Recovery courses after shoulder replacements have been investigated several times. It has also been shown in previous studies that, especially after TSA, the majority of rehabilitation is already completed after 6 months.,, The individual recovery curves following ARCR or BT are also comparable to those found in the existing literature.,,,,,,

This study is the first to directly compare postoperative pain, shoulder function, and patient satisfaction courses after the most common shoulder surgeries. While a direct comparison of outcomes after different shoulder surgeries is not useful and was intentionally omitted in this study, direct comparison of rehabilitation courses from the patient's point of view is of high importance. Patients often compare the postoperative course after shoulder surgery with previous shoulder surgeries or with postoperative courses of friends or relatives. This study allows to clarify the differences of the recovery courses depending on the shoulder surgery. The most surprising finding of this direct comparison was that TSA recovery is faster and involves less pain for the patient than after arthroscopic BT or ARCR.

Conclusion

Direct comparison of recovery curves after TSA, RTSA, ARCR, and BT revealed that TSA demonstrates the fastest rehabilitation in terms of pain, function, and subjective shoulder value.
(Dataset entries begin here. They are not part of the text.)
(** The same, rate-limited for the next two requests. *)
Definition resumed_limited : Env.account :=
  {| Env.bookmarks := [Env.bookmark_of x];
     Env.forced := [Env.limited; Env.limited] |}.

(** Pinboard rate-limited for the next eleven requests. *)
Definition always_limited : Env.account :=
  {| Env.bookmarks := []; Env.forced := repeat Env.limited 11 |}.

(** Still rate-limited, with the result code [done]. *)
Definition limited_but_done : add_response :=
  {| result_code := "done"; status_code := 429 |}.

(** Rate-limited once, then nine times with the result code [done], then
    once more with another code. *)
Definition limited_to_the_end : Env.account :=
  {| Env.bookmarks := [];
     Env.forced := Env.limited :: repeat limited_but_done 9 ++ [Env.limited] |}.

(** A first answer that is not accepted, without rate limiting. *)
Definition refusing : Env.account :=
  {| Env.bookmarks := [];
     Env.forced := [missing_url] |}.

(** Four stars in two pages. *)
Definition two_pages : gh_request -> gh_response :=
  Env.listing [x; y; b; a] 2.

(** [x], then [b], then [a] were starred: one page. *)
Definition one_page : gh_request -> gh_response :=
  Env.listing [x; b; a] 30.

(** 271 stars: ten pages of 30. *)
Definition ten_pages : gh_request -> gh_response :=
  Env.listing (numbered 271) 30.

End Scenario.

(** ** Token files and the start of [main] *)

Module PyFile.

(** The characters [str.strip()] removes: tab, line feed, vertical tab,
    form feed, carriage return and space. *)
Definition is_space (c : ascii) : bool :=
  let n := nat_of_ascii c in
  ((Nat.leb 9 n && Nat.leb n 13) || Nat.eqb n 32)%bool.

Fixpoint lstrip (s : string) : string :=
  match s with
  | EmptyString => EmptyString
  | String c s' => if is_space c then lstrip s' else s
  end.

Fixpoint rstrip (s : string) : string :=
  match s with
  | EmptyString => EmptyString
  | String c s' =>
      match rstrip s' with
      | EmptyString => if is_space c then EmptyString else String c EmptyString
      | t => String c t
      end
  end.

(** [s.strip()] *)
Definition strip (s : string) : string := lstrip (rstrip s).

(** [f.readline()] on a file opened at its start: the text up to the
    first line feed, line feed included. *)
Fixpoint readline (content : string) : string :=
  match content with
  | EmptyString => EmptyString
  | String c rest =>
      if Ascii.eqb c (ascii_of_nat 10) then String c EmptyString
      else String c (readline rest)
  end.

(** [c in s] *)
Fixpoint occurs (c : ascii) (s : string) : bool :=
  match s with
  | EmptyString => false
  | String c' s' => (Ascii.eqb c c' || occurs c s')%bool
  end.

End PyFile.

(** The options [main] reads from the command line; an option that was
    not given is [None]. *)
Record arguments := Args {
  arg_github_token : option string;
  arg_pinboard_token : option string;
  arg_github_user : string
}.

(** [a or b] on optional strings. *)
Definition py_or (a b : option string) : option string :=
  if PyStr.truthy a then a else b.

Section Start.
(** After Ann changes her avatar the cache holds her new row, and a read
    a second later returns it; confirming Bob leaves the cache as it
    was. *)
Lemma ann_avatar_cached_bob_confirmation_not :
  (exists w',
      routes_users.update_avatar_user "png" ann world0
      = (Returned (set_avatar (Some (cloudinary_url "png" ("FastApiApp/" +:+ email ann))) ann), w') /\
      cache_lookup (email ann) (clock 1) (cache w')
      = Some (set_avatar (Some (cloudinary_url "png" ("FastApiApp/" +:+ email ann))) ann)) /\
  cache (snd (routes_auth.confirmed_email
                (confirmation_issued bob_mail (timedelta_days 1)) world_cached))
  = cache world_cached.
Proof.
  destruct avatar_overwrites_cache_confirmation_keeps_it as [Havatar Hconfirm].
  split.
  - destruct (Havatar "png" ann ann world0) as (w' & Hrun & _ & Hread).
    + reflexivity.
    + exists w'. split; [exact Hrun|]. apply Hread. reflexivity.
  - apply (Hconfirm (confirmation_issued bob_mail (timedelta_days 1)) world_cached _
             (fst (routes_auth.confirmed_email
                     (confirmation_issued bob_mail (timedelta_days 1)) world_cached))).
    apply surjective_pairing.
Defined.

(** C3, on a run the service serves.  Ann logs in, calls a protected
    endpoint (her row is cached for 300 seconds), has her tokens rotated
    (her row is written with the new refresh token), and calls a protected
    endpoint again.  That last call reads the cache 13 seconds after the
    clock's start, the entry expiring 306 seconds after it; the user it
    resolves comes from the cache and carries the refresh token of the
    login, expiring at 1700604802, while her row carries the rotated one,
    expiring at 1700604810.  The write of the row was followed by no write
    of the cache entry, and a cache read within the entry's lifetime
    observes the value from before the mutation. *)
Theorem rotation_keeps_cached_refresh_token :
  rotation_run = Some (Some (JNum 1700604802), Some (JNum 1700604810)) /\
  rotation_cache_read
  = Some (Some (Reference.start + timedelta_seconds 306),
          Reference.start + timedelta_seconds 13).
Proof. split; reflexivity. Qed.
(** The total of one group is the total over the documents with its
    key. *)
Lemma group_totalOf docs k :
  (match find (fun g => keq (fst g) k) (group key keq init step docs) with
   | Some g => m (snd g)
   | None => 0
   end
   == sumQ (map w (List.filter (fun d => keq k (key d)) docs)))%Q.
Proof.
  pose proof (group_totalOf_from docs [] k) as H.
  unfold totalOf, group in *. simpl in H. rewrite H. lra.
Qed.

Lemma upsert_key_list d groups :
  map fst (upsert key keq init step d groups)
  = if existsb (fun k => keq k (key d)) (map fst groups)
    then map fst groups
    else (map fst groups ++ [key d])%list.
Proof.
  induction groups as [|[k a] rest IH]; simpl; [reflexivity|].
  destruct (keq k (key d)); simpl; [reflexivity|].
  rewrite IH. destruct (existsb _ _); reflexivity.
Qed.

Lemma upsert_NoDup d groups :
  List.NoDup (map fst groups) ->
  List.NoDup (map fst (upsert key keq init step d groups)).
Proof.
  intros H. rewrite upsert_key_list.
  destruct (existsb _ _) eqn:E; [exact H|].
  apply NoDup_snoc; [exact H|].
  intros Hk.
  assert (existsb (fun k => keq k (key d)) (map fst groups) = true).
  { apply existsb_exists. exists (key d). split; [exact Hk|].
    apply keq_eq. reflexivity. }
  congruence.
Qed.

(** The keys of the groups are pairwise distinct. *)
Lemma group_NoDup docs :
  List.NoDup (map fst (group key keq init step docs)).
Proof.
  unfold group.
  assert (G : forall groups, List.NoDup (map fst groups) ->
            List.NoDup (map fst (fold_left
              (fun g d => upsert key keq init step d g) docs groups))).
  { induction docs as [|d docs IH]; simpl; intros groups H; [exact H|].
    apply IH, upsert_NoDup, H. }
  apply G. constructor.
Qed.
End GroupTotals.

(** ** Summary and category breakdown *)

Lemma setStat_fold_income groups : forall inc exp,
  List.NoDup (map fst groups) ->
  fst (fold_left setStat groups (inc, exp))
  = match find (fun g => String.eqb (fst g) "income") groups with
    | Some g => sc_stat (snd g)
    | None => inc
    end.
Proof.
  induction groups as [|[k a] rest IH]; intros inc exp Hnd; [reflexivity|].
  inversion Hnd as [|? ? Hk Hrest]; subst.
  cbn [fold_left find fst snd setStat].
  destruct (String.eqb k "income") eqn:E.
  - rewrite IH by exact Hrest.
    apply String.eqb_eq in E. subst k.
    destruct (find _ rest) as [g|] eqn:F; [|reflexivity].
    apply find_some in F. destruct F as [Hin Hg].
    apply String.eqb_eq in Hg. exfalso. apply Hk.
    rewrite <- Hg. apply in_map. exact Hin.
  - destruct (String.eqb k "expense"); apply IH; exact Hrest.
Qed.
(** ** The stored MIME type *)

(** C7: after a successful upload the stored mime_type is the content
    type the file part declares in its header, when it declares one that
    is not empty (a header value as net/textproto reads it has no space at
    its ends, and the store has accepted it, so it is stored whole);
    otherwise it is video/mp4, video/x-msvideo or video/webm for an
    extension that strings.ToLower maps to .mp4, .avi or .webm, and
    video/mp4 for any other extension. *)
Theorem uploadClip_mime_type (e : Env) (w : World) (r : UploadRequest) :
  StatusCode (snd (uploadClip e w r)) = StatusCreated ->
  exists handler row,
    sentFile r "video" = Some handler
    /\ Pg.clips (db (fst (uploadClip e w r))) = (Pg.clips (db w) ++ [row])%list
    /\ (forall declared,
          Header handler !! "Content-Type" = Some declared ->
          declared <> "" ->
          Clip_MimeType row = Some (Pg.stored 100 declared)
          /\ (List.last (runes declared) 0%N <> 32%N ->
              Clip_MimeType row = Some declared))
    /\ (Header handler !! "Content-Type" = None
        \/ Header handler !! "Content-Type" = Some "" ->
        let ext := ToLower (unicode_ToLower e) (Ext (Filename handler)) in
        (ext = ".mp4" -> Clip_MimeType row = Some "video/mp4")
        /\ (ext = ".avi" -> Clip_MimeType row = Some "video/x-msvideo")
        /\ (ext = ".webm" -> Clip_MimeType row = Some "video/webm")
        /\ (ext <> ".mp4" -> ext <> ".avi" -> ext <> ".webm" ->
            Clip_MimeType row = Some "video/mp4")).
Proof.
  intros H.
  destruct (uploadClip_created e w r H)
    as (id & handler & _ & Hfile & _ & Hdb & _ & _ & Hfit & _).
  exists handler, (uploadRow e w r id handler).
  split; [exact Hfile|]. split; [now rewrite Hdb|].
  inversion Hfit as [|? ? _ Hfit1]; subst.
  inversion Hfit1 as [|? ? _ Hfit2]; subst.
  inversion Hfit2 as [|? ? Hmime _]; subst. clear Hfit Hfit1 Hfit2.
  cbn [uploadAnswer Clip_MimeType Pg.varchar_opt] in Hmime.
  unfold uploadRow, Pg.clip_row, uploadAnswer. cbn [Clip_MimeType option_map].
  unfold clipMimeType, Header_Get in *. split.
  - intros declared Hdecl Hne. rewrite Hdecl in *.
    cbn [from_option Datatypes.id] in *.
    rewrite (eqb_string_neq _ _ Hne) in *.
    split; [reflexivity|]. intros Hlast. f_equal. apply stored_fits.
    now apply varchar_no_trailing_space.
  - intros Hnone. assert (Hd : default "" (Header handler !! "Content-Type") = "")
      by (destruct Hnone as [-> | ->]; reflexivity).
    rewrite Hd. cbn [String.eqb]. cbv zeta.
    destruct (String.eqb_spec (ToLower (unicode_ToLower e) (Ext (Filename handler)))
                ".mp4") as [E1|E1].
    { rewrite E1. repeat split; intros; try reflexivity; try discriminate;
        congruence. }
    destruct (String.eqb_spec (ToLower (unicode_ToLower e) (Ext (Filename handler)))
                ".avi") as [E2|E2].
    { rewrite E2. repeat split; intros; try reflexivity; try discriminate;
        congruence. }
    destruct (String.eqb_spec (ToLower (unicode_ToLower e) (Ext (Filename handler)))
                ".webm") as [E3|E3].
    { rewrite E3. repeat split; intros; try reflexivity; try discriminate;
        congruence. }
    repeat split; intros; try reflexivity; congruence.
Qed.

Lemma uploadClip_mime_type_witness :
  exists row,
    Pg.clips (db (fst (uploadClip env0 world0 uploadDeclared))) = [row]
    /\ Clip_MimeType row = Some "video/quicktime".
Proof.
  destruct (uploadClip_mime_type env0 world0 uploadDeclared eq_refl)
    as (handler & row & Hfile & Hrows & Hdeclared & _).
  exists row. injection Hfile as <-.
  split; [exact Hrows|].
  refine (proj2 (Hdeclared "video/quicktime" eq_refl _) _); discriminate.
Defined.

(** The extension is lower-cased as strings.ToLower does, beyond ASCII
    too: a file named x.avİ (capital I with dot) is stored as
    video/x-msvideo. *)
Lemma uploadClip_mime_type_unicode :
  ToLower (unicode_ToLower env0)
    (Ext ("x.av" ++ String (ascii_of_nat 196)
                      (String (ascii_of_nat 176) EmptyString))) = ".avi"
  /\ map Clip_MimeType (Pg.clips (db (fst (uploadClip env0 world0 uploadDotted))))
     = [Some "video/x-msvideo"].
Proof. split; reflexivity. Qed.

(** ** The size of an upload *)

(** C9 fails on the code: [ParseMultipartForm(100 << 20)] bounds what is
    kept in memory, not what is accepted.  A well-formed upload of 100 MB
    plus one byte passes the parse (the part goes to a temporary file),
    the file is stored whole and the answer is 201, where the claim has
    400. *)
Theorem uploadClip_over_100MB_accepted :
  sentFile uploadBig "video"
    = Some {| Filename := "final.mp4"; Header := ∅; Size := 104857601 |}
  /\ Z.shiftl 100 20 = 104857600
  /\ option_map File (ParseMultipartForm uploadBig (Z.shiftl 100 20))
     = Some [("video", ({| Filename := "final.mp4"; Header := ∅;
                           Size := 104857601 |}, TempFile))]
  /\ StatusCode (snd (uploadClip env0 world0 uploadBig)) = StatusCreated
  /\ files (fst (uploadClip env0 world0 uploadBig))
       !! "uploads/clips/clip_1_20250101_100000.mp4" = Some 104857601
  /\ map Clip_FileSize (Pg.clips (db (fst (uploadClip env0 world0 uploadBig))))
     = [Some 104857601].
Proof. repeat split. Qed.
Surprisingly, rehabilitation after BT is more strenuous than rehabilitation after TSA or RTSA due to increased pain and longer rehabilitation time.

Disclaimers:

Funding: No funding was disclosed by the author(s).

Conflicts of interest: Jon JP Warner is a Consultant for Wright Medical Group. All the other authors, their immediate family, and any research foundation with which they are affiliated did not receive any financial payments or other benefits from any commercial entity related to the subject of this article.